▶ **Exercise**: Where does the string "splice" appear in the records? Copy each line that holds it.

Collected data
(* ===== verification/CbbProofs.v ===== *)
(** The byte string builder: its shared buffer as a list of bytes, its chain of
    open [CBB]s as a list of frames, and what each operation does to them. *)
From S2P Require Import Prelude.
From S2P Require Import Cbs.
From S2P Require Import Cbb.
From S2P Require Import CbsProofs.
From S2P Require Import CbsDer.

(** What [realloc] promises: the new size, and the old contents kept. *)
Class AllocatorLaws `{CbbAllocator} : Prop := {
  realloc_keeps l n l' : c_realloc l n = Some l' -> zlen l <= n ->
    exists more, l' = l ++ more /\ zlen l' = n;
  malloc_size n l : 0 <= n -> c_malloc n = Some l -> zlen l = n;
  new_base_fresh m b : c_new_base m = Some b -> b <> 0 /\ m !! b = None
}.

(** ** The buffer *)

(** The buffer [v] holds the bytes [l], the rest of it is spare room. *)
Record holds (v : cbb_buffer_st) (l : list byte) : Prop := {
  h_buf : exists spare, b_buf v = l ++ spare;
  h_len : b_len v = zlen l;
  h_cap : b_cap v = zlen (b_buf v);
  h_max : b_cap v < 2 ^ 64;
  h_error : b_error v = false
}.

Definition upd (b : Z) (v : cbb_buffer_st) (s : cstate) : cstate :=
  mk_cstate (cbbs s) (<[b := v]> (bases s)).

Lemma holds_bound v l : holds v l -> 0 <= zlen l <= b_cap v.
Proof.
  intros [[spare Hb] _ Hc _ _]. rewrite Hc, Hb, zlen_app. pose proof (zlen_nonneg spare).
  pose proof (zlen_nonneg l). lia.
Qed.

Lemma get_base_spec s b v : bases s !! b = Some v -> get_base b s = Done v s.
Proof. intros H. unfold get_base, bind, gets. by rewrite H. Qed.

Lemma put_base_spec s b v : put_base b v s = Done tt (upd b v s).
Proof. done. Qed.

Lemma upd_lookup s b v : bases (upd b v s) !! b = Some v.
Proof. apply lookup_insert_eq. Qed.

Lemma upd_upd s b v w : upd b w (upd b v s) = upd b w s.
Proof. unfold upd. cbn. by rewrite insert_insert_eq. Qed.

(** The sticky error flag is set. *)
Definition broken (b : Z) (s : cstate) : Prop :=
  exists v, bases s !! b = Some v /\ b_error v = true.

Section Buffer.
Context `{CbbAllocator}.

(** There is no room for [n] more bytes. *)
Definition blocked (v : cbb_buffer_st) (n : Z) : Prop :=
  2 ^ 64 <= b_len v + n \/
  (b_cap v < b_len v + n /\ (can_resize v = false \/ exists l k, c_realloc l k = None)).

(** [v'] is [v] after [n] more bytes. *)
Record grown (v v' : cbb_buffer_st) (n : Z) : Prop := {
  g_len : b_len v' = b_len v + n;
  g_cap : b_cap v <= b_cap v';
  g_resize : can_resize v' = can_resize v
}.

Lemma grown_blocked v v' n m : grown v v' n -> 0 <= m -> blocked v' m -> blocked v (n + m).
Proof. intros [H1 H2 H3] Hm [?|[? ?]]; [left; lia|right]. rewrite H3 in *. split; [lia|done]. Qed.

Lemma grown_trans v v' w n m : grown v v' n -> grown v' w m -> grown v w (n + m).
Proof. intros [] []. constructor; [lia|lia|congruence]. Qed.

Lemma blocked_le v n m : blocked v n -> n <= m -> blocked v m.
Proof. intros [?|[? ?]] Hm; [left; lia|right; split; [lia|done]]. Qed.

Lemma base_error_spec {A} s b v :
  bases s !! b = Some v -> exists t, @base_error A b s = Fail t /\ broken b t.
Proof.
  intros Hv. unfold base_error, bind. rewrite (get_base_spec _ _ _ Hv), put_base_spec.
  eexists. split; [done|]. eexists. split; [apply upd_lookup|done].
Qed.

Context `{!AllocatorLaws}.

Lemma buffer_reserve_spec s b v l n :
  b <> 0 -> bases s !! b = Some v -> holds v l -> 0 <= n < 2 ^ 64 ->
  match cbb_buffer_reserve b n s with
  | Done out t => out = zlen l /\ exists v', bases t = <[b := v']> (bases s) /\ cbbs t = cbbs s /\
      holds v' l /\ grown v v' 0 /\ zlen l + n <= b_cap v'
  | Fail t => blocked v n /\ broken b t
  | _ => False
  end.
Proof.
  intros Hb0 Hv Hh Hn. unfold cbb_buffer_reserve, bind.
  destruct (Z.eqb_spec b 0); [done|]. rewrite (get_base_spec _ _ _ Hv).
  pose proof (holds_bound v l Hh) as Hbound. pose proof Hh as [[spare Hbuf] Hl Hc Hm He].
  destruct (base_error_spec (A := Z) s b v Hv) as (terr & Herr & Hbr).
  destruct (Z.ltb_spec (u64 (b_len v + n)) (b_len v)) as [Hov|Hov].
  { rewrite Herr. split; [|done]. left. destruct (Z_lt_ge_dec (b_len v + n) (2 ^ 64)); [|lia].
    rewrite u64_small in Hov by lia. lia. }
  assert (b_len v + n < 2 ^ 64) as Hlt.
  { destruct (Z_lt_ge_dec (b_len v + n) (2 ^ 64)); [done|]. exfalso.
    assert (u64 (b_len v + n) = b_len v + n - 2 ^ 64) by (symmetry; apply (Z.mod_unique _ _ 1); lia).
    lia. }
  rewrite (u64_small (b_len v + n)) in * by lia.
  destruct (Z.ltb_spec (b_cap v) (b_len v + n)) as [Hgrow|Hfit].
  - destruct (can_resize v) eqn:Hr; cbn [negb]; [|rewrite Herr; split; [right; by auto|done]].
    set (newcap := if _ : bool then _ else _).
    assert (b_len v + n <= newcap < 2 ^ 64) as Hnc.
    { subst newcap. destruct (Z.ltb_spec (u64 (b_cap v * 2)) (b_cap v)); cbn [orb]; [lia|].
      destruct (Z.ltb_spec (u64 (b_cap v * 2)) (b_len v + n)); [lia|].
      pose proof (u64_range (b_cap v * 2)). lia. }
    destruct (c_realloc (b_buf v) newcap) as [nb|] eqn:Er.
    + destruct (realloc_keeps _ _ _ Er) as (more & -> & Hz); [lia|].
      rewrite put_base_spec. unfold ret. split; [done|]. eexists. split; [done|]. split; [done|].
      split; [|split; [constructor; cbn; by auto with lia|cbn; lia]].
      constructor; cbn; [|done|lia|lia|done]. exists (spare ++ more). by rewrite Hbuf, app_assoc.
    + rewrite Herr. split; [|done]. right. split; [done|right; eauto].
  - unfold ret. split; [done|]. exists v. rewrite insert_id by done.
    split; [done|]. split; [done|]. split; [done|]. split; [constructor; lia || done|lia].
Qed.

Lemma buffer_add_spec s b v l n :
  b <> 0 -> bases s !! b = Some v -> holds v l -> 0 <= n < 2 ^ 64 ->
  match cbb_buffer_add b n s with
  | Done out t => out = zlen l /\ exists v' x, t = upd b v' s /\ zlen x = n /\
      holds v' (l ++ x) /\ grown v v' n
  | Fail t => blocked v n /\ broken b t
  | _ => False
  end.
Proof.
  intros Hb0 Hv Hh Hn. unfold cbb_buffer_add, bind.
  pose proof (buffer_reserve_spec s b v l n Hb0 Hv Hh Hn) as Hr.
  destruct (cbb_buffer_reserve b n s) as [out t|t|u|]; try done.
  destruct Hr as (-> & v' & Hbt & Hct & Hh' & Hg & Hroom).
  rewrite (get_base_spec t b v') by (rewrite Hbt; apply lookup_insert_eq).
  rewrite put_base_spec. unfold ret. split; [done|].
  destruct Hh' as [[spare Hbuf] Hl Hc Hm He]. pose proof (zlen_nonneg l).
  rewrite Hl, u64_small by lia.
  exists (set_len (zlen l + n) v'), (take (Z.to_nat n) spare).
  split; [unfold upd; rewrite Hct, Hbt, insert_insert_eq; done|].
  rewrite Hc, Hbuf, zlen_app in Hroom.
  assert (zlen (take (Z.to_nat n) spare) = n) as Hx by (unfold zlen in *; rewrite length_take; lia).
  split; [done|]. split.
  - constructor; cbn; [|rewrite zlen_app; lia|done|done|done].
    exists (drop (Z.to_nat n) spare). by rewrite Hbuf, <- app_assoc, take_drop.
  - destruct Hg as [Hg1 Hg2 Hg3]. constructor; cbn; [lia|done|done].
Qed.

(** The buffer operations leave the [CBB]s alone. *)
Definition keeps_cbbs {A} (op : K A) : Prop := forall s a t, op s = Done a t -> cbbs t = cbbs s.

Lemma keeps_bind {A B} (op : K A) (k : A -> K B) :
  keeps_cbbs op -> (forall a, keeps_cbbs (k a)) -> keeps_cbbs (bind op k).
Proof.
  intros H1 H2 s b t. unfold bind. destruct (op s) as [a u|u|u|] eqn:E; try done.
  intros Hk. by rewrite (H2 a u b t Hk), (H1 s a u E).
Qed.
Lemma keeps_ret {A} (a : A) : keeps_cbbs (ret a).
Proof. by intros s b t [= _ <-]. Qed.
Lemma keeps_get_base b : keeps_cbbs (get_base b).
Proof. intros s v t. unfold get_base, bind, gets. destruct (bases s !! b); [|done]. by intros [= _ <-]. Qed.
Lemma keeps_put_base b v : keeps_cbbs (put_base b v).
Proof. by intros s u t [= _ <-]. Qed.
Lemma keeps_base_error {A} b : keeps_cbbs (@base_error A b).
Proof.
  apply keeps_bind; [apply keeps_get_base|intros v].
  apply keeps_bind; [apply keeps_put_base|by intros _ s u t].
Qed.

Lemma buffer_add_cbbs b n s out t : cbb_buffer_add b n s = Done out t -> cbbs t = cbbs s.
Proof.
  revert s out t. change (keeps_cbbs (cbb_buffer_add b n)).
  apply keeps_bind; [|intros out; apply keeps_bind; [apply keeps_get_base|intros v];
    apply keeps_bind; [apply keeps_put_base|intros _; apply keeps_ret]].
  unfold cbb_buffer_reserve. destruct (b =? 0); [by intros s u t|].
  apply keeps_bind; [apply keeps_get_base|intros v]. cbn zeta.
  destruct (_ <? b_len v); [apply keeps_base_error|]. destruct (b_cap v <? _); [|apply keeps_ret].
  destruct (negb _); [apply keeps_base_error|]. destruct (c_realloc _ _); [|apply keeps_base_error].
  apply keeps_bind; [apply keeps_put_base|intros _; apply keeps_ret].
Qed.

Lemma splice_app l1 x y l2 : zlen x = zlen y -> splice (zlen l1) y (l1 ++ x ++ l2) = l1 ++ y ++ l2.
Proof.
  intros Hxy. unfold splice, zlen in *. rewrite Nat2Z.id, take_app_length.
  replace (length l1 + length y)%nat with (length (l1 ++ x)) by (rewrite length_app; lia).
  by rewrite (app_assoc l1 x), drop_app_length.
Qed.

▶ **Task solution**:
Lemma splice_app l1 x y l2 : zlen x = zlen y -> splice (zlen l1) y (l1 ++ x ++ l2) = l1 ++ y ++ l2.
  intros Hxy. unfold splice, zlen in *. rewrite Nat2Z.id, take_app_length.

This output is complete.